Segment Start: SUPPLIED RECORDS

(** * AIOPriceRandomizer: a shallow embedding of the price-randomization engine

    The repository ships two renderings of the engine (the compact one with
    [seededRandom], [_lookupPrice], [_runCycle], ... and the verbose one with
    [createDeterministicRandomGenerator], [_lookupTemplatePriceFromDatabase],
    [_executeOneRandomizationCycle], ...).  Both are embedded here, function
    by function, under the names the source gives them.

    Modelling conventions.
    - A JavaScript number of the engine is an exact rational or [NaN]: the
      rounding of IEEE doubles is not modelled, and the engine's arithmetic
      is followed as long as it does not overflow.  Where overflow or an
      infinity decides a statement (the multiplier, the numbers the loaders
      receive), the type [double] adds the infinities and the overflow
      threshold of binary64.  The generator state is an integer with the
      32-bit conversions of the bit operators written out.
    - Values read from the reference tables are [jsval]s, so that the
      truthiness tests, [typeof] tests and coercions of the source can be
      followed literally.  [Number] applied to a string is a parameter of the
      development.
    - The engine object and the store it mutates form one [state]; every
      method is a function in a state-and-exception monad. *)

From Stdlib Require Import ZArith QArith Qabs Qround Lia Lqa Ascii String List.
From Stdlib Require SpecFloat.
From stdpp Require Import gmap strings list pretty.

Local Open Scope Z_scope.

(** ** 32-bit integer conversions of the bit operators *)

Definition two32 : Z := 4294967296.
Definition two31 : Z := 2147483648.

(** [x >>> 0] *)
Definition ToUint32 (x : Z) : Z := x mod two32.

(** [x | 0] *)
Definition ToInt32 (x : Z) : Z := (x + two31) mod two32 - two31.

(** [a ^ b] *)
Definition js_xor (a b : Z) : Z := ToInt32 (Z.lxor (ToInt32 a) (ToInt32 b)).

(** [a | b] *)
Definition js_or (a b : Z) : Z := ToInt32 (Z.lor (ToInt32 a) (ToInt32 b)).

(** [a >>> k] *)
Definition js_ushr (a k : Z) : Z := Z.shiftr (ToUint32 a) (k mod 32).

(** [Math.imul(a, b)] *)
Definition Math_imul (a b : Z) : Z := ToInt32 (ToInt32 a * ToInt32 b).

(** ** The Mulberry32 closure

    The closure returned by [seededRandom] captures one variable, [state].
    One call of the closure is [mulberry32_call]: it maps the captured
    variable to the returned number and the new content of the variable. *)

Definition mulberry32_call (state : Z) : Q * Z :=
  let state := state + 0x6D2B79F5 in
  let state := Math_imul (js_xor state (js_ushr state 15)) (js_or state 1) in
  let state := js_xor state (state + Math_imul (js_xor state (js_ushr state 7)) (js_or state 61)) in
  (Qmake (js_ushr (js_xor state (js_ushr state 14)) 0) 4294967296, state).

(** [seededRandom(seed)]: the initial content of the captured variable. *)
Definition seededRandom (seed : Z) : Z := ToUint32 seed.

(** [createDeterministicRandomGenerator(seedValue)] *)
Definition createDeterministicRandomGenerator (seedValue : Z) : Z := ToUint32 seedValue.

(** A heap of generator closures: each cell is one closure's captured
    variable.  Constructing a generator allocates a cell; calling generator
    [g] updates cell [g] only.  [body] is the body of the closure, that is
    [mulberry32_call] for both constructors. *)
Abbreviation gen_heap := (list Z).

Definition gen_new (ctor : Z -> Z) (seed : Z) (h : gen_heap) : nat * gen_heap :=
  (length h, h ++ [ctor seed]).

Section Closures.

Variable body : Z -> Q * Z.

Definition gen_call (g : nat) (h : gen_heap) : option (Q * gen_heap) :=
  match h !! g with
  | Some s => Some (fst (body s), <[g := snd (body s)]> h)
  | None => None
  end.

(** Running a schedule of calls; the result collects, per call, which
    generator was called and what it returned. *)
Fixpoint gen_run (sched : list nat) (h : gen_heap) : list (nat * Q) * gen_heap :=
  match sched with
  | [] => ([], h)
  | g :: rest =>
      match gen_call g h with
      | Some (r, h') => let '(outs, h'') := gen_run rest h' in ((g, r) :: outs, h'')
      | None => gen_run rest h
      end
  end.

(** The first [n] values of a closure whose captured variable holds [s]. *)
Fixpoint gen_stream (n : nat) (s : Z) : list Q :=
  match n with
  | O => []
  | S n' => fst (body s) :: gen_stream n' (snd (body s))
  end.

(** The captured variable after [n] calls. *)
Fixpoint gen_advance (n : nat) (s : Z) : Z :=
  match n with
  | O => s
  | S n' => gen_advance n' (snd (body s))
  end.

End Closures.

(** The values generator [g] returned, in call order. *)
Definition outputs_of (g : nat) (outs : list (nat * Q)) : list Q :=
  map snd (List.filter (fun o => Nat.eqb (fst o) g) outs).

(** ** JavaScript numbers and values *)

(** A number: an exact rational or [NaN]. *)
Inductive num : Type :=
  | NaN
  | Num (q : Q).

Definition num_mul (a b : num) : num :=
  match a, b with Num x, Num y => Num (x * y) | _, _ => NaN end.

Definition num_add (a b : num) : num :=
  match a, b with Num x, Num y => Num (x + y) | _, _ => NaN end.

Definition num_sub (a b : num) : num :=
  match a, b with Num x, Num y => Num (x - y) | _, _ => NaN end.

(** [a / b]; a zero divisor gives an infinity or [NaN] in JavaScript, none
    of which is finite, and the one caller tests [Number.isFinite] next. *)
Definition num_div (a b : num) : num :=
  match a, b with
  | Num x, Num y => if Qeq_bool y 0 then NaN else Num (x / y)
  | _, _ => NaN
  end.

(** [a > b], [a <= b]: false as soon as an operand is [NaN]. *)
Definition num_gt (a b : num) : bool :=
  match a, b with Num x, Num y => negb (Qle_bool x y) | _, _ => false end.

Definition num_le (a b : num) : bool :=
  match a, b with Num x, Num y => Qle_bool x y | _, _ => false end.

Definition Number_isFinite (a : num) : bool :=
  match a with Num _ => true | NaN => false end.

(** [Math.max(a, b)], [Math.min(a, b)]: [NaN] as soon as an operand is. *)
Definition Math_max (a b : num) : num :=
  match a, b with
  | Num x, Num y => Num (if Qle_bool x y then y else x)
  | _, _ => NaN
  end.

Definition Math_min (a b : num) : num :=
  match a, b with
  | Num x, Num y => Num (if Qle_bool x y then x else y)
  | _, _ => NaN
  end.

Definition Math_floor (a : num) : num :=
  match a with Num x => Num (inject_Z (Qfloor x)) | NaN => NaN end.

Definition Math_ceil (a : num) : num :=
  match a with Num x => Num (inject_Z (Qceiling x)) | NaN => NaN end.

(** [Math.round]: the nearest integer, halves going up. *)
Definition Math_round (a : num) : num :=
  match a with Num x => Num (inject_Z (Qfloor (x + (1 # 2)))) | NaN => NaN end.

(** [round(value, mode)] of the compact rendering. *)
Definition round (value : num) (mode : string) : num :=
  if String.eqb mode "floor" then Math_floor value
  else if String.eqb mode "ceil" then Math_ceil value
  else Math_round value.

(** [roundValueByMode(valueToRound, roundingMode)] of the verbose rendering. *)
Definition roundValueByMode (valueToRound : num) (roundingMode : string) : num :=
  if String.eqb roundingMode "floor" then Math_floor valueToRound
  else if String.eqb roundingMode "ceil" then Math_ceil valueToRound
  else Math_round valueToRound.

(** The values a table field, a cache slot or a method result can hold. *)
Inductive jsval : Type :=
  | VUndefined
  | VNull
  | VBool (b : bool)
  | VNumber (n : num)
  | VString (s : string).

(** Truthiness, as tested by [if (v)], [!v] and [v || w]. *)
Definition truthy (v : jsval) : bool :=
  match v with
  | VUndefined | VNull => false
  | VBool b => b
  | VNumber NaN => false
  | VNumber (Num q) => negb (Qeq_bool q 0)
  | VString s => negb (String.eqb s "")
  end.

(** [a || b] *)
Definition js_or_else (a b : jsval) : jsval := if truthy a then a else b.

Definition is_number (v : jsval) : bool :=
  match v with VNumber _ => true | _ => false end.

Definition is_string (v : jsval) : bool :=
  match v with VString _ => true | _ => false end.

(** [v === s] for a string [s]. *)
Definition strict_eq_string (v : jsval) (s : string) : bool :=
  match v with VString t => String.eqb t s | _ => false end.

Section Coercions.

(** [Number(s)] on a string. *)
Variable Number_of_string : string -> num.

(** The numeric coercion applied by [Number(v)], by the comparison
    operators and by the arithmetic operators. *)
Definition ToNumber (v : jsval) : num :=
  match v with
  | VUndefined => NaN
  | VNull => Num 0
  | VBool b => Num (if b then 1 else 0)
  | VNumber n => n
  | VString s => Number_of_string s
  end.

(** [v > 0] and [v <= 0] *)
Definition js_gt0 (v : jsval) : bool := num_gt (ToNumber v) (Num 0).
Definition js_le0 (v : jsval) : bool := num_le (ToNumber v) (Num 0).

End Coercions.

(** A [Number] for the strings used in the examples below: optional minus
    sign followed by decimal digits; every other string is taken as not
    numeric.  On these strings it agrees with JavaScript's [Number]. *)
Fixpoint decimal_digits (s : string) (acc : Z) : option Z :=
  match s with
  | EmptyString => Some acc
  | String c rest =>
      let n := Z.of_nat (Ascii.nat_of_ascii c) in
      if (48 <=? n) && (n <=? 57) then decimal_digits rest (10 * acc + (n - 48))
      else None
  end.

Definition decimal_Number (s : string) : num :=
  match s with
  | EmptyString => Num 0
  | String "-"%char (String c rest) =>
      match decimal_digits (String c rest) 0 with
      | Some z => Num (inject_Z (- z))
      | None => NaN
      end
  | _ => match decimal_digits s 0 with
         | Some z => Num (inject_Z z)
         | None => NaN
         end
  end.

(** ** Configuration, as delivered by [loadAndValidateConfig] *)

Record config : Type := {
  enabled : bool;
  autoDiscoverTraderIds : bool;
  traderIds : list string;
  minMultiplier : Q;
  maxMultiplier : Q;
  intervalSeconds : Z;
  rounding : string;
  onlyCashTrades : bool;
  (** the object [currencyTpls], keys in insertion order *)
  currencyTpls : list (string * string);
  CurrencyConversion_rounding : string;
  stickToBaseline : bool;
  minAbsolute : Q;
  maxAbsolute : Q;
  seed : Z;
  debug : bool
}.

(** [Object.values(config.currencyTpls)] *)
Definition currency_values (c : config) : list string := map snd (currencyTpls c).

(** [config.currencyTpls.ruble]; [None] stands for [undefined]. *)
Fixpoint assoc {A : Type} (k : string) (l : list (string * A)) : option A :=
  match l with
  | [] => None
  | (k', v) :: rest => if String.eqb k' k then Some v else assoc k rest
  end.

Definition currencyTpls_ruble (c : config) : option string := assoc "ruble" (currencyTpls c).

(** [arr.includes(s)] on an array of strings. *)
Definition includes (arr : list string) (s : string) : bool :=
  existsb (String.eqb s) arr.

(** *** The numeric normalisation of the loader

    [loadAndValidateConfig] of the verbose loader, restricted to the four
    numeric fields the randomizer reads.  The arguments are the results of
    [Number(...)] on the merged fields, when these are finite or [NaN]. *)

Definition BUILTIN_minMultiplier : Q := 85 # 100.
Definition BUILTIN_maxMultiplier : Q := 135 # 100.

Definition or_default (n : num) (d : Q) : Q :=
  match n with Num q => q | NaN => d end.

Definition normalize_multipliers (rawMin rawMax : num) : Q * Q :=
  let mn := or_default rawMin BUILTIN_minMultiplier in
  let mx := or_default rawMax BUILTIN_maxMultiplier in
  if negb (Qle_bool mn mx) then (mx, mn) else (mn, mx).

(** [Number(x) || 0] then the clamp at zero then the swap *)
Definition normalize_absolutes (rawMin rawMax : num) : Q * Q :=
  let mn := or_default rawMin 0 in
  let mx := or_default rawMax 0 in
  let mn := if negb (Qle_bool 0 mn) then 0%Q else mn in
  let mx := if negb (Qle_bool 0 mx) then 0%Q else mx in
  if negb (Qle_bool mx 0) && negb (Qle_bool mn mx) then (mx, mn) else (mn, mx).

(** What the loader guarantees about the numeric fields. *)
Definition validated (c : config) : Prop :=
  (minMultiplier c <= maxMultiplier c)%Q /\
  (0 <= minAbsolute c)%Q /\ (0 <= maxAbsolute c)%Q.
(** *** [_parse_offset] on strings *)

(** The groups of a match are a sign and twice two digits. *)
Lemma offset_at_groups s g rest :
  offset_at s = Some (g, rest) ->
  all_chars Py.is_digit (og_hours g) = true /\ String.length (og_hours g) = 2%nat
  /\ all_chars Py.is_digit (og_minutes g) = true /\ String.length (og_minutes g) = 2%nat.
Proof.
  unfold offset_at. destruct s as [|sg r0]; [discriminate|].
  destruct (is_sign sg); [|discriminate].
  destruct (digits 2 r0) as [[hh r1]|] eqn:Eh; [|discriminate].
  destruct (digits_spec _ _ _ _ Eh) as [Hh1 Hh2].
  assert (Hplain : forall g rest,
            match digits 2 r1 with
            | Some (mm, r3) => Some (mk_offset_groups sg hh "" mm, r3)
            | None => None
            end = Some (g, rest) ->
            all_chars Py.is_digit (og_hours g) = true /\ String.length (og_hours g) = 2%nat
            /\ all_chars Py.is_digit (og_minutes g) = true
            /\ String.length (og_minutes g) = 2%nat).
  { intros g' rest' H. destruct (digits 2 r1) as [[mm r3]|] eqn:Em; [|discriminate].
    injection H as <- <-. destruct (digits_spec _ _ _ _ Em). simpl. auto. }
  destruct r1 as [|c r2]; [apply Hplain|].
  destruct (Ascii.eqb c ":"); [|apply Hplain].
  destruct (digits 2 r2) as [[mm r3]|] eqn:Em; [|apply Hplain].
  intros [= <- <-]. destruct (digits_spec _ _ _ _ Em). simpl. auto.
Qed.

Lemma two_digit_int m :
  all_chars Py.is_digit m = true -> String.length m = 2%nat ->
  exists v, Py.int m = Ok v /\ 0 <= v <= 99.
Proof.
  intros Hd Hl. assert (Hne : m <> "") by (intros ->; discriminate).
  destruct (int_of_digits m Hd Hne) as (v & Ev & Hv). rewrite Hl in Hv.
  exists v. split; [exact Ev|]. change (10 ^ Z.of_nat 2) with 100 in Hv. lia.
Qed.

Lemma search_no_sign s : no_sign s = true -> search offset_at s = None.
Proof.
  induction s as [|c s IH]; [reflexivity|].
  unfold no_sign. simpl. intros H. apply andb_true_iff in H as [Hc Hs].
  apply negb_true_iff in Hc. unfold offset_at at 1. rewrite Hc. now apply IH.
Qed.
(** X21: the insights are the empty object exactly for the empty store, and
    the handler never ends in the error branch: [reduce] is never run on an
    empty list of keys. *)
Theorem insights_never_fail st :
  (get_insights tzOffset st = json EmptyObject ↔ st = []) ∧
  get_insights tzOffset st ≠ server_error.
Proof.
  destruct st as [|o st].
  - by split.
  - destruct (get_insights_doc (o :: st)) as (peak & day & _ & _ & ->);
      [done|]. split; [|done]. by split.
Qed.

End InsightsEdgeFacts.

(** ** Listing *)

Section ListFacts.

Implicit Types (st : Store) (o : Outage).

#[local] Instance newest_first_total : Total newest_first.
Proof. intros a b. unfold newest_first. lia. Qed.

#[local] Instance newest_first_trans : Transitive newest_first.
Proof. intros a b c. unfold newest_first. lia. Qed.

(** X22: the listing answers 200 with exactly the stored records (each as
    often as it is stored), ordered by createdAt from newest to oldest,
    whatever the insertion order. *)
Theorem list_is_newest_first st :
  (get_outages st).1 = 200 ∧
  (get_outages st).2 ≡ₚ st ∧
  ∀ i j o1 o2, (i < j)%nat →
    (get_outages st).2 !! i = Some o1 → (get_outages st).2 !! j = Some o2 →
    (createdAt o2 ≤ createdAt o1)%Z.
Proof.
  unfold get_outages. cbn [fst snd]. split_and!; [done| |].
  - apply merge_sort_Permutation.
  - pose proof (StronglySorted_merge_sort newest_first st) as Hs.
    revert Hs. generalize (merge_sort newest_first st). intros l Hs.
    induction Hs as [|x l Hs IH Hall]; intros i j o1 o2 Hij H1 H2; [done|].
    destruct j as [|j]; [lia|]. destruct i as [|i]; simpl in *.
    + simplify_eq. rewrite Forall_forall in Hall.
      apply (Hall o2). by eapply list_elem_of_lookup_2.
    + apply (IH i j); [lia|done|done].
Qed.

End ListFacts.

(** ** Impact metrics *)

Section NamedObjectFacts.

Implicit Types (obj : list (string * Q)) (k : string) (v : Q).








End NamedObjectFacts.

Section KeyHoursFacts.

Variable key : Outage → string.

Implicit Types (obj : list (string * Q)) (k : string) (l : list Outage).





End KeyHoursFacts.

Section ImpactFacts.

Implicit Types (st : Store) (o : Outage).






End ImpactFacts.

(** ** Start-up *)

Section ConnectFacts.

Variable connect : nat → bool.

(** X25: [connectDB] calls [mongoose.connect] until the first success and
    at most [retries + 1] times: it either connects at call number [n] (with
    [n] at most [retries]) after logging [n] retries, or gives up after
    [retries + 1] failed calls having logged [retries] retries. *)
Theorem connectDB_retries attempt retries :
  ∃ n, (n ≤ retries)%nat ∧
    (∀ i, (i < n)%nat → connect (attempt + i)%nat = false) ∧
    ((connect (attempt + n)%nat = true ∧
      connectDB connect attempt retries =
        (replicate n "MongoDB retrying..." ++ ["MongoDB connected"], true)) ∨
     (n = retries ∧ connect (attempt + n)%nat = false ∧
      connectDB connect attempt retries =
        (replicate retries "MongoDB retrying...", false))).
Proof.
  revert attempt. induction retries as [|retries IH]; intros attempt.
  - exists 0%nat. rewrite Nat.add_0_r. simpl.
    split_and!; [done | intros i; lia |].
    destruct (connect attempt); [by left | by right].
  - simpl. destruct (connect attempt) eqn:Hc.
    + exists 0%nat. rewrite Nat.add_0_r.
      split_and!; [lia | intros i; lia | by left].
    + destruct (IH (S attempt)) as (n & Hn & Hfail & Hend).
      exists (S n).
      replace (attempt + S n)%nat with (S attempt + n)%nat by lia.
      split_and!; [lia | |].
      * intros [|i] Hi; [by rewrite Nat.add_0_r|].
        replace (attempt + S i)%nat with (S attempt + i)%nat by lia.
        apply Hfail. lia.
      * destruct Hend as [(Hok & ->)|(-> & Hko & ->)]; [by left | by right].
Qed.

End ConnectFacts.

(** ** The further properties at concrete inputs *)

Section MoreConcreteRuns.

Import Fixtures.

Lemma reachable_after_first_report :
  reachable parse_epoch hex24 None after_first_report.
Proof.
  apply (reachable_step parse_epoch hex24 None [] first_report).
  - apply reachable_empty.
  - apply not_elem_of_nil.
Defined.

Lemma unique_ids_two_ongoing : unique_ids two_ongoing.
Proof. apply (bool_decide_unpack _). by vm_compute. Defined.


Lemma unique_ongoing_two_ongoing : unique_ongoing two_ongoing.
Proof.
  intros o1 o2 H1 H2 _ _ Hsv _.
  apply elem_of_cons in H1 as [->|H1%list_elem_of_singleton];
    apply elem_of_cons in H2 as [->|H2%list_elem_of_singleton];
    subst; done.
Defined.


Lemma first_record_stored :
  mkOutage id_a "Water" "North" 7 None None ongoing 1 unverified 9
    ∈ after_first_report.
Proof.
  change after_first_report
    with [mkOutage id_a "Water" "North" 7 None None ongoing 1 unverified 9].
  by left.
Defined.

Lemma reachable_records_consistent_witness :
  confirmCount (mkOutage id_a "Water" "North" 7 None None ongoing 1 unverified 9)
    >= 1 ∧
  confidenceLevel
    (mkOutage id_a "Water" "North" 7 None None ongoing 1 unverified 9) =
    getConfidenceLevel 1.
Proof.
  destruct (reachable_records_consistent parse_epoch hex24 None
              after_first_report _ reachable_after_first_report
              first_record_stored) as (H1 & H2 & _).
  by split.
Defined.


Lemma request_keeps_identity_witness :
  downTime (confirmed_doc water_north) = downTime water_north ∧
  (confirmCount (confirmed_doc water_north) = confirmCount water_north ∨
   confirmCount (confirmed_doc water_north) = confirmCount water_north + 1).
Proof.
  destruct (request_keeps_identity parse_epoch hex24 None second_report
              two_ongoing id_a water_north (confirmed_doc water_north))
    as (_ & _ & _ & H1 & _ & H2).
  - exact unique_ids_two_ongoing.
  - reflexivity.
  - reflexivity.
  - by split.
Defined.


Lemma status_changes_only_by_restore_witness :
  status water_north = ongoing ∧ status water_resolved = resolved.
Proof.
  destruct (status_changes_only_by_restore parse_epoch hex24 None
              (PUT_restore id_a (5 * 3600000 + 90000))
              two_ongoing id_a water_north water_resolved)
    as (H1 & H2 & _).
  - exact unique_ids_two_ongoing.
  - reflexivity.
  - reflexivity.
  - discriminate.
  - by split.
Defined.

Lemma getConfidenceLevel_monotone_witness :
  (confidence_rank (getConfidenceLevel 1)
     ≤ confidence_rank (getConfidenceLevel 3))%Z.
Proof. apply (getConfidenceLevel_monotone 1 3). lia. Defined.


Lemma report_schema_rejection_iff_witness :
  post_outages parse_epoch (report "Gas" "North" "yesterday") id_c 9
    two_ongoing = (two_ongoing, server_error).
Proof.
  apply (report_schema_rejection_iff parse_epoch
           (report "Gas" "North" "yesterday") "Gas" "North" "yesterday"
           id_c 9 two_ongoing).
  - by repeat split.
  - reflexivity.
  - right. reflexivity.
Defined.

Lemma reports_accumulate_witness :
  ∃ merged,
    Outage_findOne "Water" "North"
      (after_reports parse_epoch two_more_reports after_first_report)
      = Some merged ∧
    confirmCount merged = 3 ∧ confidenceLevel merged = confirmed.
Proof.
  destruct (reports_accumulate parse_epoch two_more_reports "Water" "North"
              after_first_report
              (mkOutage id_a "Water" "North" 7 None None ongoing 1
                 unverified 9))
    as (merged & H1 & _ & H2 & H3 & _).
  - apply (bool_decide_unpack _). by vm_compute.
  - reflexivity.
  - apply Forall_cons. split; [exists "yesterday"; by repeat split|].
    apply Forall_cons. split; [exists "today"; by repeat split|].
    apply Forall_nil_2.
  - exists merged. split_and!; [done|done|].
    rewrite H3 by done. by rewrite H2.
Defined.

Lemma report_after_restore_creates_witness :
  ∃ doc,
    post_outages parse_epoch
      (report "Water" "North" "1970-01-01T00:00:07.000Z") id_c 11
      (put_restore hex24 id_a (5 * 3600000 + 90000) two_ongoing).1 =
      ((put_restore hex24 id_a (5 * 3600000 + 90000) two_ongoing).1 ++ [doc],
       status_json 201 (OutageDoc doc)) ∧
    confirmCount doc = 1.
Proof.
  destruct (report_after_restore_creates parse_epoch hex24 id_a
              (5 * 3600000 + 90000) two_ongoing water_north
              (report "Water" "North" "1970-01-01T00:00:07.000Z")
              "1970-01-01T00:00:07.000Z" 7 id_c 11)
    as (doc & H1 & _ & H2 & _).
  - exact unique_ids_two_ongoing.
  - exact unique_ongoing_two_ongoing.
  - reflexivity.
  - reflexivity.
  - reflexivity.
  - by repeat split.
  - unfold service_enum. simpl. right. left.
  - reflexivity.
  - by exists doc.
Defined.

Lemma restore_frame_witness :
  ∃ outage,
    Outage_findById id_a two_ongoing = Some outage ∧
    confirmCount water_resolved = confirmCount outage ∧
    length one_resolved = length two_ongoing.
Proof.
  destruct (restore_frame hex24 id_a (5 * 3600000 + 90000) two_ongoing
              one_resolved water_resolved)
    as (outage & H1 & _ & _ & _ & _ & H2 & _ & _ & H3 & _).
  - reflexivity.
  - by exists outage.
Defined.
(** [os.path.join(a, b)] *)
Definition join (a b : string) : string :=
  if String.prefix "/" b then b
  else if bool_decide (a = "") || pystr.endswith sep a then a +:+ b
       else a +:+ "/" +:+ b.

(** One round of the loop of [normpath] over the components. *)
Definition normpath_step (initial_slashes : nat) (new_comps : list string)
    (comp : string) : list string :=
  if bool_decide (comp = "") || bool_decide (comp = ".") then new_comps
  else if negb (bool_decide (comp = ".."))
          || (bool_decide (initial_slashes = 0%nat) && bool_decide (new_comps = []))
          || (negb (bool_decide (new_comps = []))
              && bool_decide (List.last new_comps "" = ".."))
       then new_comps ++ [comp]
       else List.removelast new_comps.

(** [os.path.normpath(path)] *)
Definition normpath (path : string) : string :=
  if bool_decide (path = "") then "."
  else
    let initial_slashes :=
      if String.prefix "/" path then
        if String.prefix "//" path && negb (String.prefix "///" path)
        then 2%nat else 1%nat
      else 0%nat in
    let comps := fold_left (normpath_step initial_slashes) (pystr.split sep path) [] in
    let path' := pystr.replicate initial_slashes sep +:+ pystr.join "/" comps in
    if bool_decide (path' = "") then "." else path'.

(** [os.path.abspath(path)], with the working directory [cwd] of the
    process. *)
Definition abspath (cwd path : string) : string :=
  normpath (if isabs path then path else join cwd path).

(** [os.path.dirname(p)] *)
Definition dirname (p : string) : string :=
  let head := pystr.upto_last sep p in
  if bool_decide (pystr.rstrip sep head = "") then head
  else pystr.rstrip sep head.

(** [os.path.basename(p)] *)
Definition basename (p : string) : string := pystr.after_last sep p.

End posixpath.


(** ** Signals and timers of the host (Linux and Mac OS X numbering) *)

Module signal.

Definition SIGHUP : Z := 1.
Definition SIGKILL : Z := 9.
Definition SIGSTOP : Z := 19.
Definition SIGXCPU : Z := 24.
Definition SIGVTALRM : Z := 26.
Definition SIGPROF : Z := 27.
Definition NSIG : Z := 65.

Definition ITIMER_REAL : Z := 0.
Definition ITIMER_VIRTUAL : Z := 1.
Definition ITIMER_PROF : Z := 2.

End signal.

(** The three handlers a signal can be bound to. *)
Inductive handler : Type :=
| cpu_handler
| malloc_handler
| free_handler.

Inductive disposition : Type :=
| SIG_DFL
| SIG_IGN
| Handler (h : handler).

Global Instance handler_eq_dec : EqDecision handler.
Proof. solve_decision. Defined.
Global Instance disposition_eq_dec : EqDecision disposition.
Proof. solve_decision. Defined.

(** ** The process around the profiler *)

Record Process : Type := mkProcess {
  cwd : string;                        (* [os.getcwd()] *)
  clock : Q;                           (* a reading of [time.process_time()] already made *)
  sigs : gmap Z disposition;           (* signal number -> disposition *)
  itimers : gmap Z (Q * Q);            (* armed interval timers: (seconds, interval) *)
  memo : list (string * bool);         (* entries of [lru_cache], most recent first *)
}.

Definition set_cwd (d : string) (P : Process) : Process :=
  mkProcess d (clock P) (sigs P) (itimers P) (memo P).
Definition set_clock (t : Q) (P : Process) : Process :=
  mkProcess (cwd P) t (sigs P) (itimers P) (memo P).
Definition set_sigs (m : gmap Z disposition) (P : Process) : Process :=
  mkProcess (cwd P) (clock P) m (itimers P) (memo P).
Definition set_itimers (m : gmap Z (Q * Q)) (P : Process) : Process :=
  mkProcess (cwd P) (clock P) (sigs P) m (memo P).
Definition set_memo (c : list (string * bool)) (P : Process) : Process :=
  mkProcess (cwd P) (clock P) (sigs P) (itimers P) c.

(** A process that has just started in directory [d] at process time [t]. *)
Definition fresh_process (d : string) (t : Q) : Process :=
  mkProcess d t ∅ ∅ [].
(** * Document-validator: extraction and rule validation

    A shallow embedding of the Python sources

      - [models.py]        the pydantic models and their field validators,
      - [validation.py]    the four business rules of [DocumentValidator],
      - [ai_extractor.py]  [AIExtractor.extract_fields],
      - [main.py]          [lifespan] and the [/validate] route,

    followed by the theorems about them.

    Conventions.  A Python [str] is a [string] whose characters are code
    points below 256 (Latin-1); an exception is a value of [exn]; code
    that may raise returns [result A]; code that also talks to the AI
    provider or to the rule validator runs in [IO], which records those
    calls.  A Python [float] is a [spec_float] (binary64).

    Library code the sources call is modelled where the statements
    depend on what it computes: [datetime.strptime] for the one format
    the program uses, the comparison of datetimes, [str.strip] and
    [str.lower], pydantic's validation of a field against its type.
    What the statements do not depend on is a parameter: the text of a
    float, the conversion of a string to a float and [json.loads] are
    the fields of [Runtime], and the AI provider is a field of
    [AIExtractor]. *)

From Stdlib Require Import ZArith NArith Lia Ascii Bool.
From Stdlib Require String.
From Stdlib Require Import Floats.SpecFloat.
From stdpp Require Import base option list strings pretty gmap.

Segment End: SUPPLIED RECORDS

» WHAT YOU WILL DO: Going through the material above, tally the lines holding "Ascii" and give the number alone.

» SOLUTION TO THIS PROBLEM: 4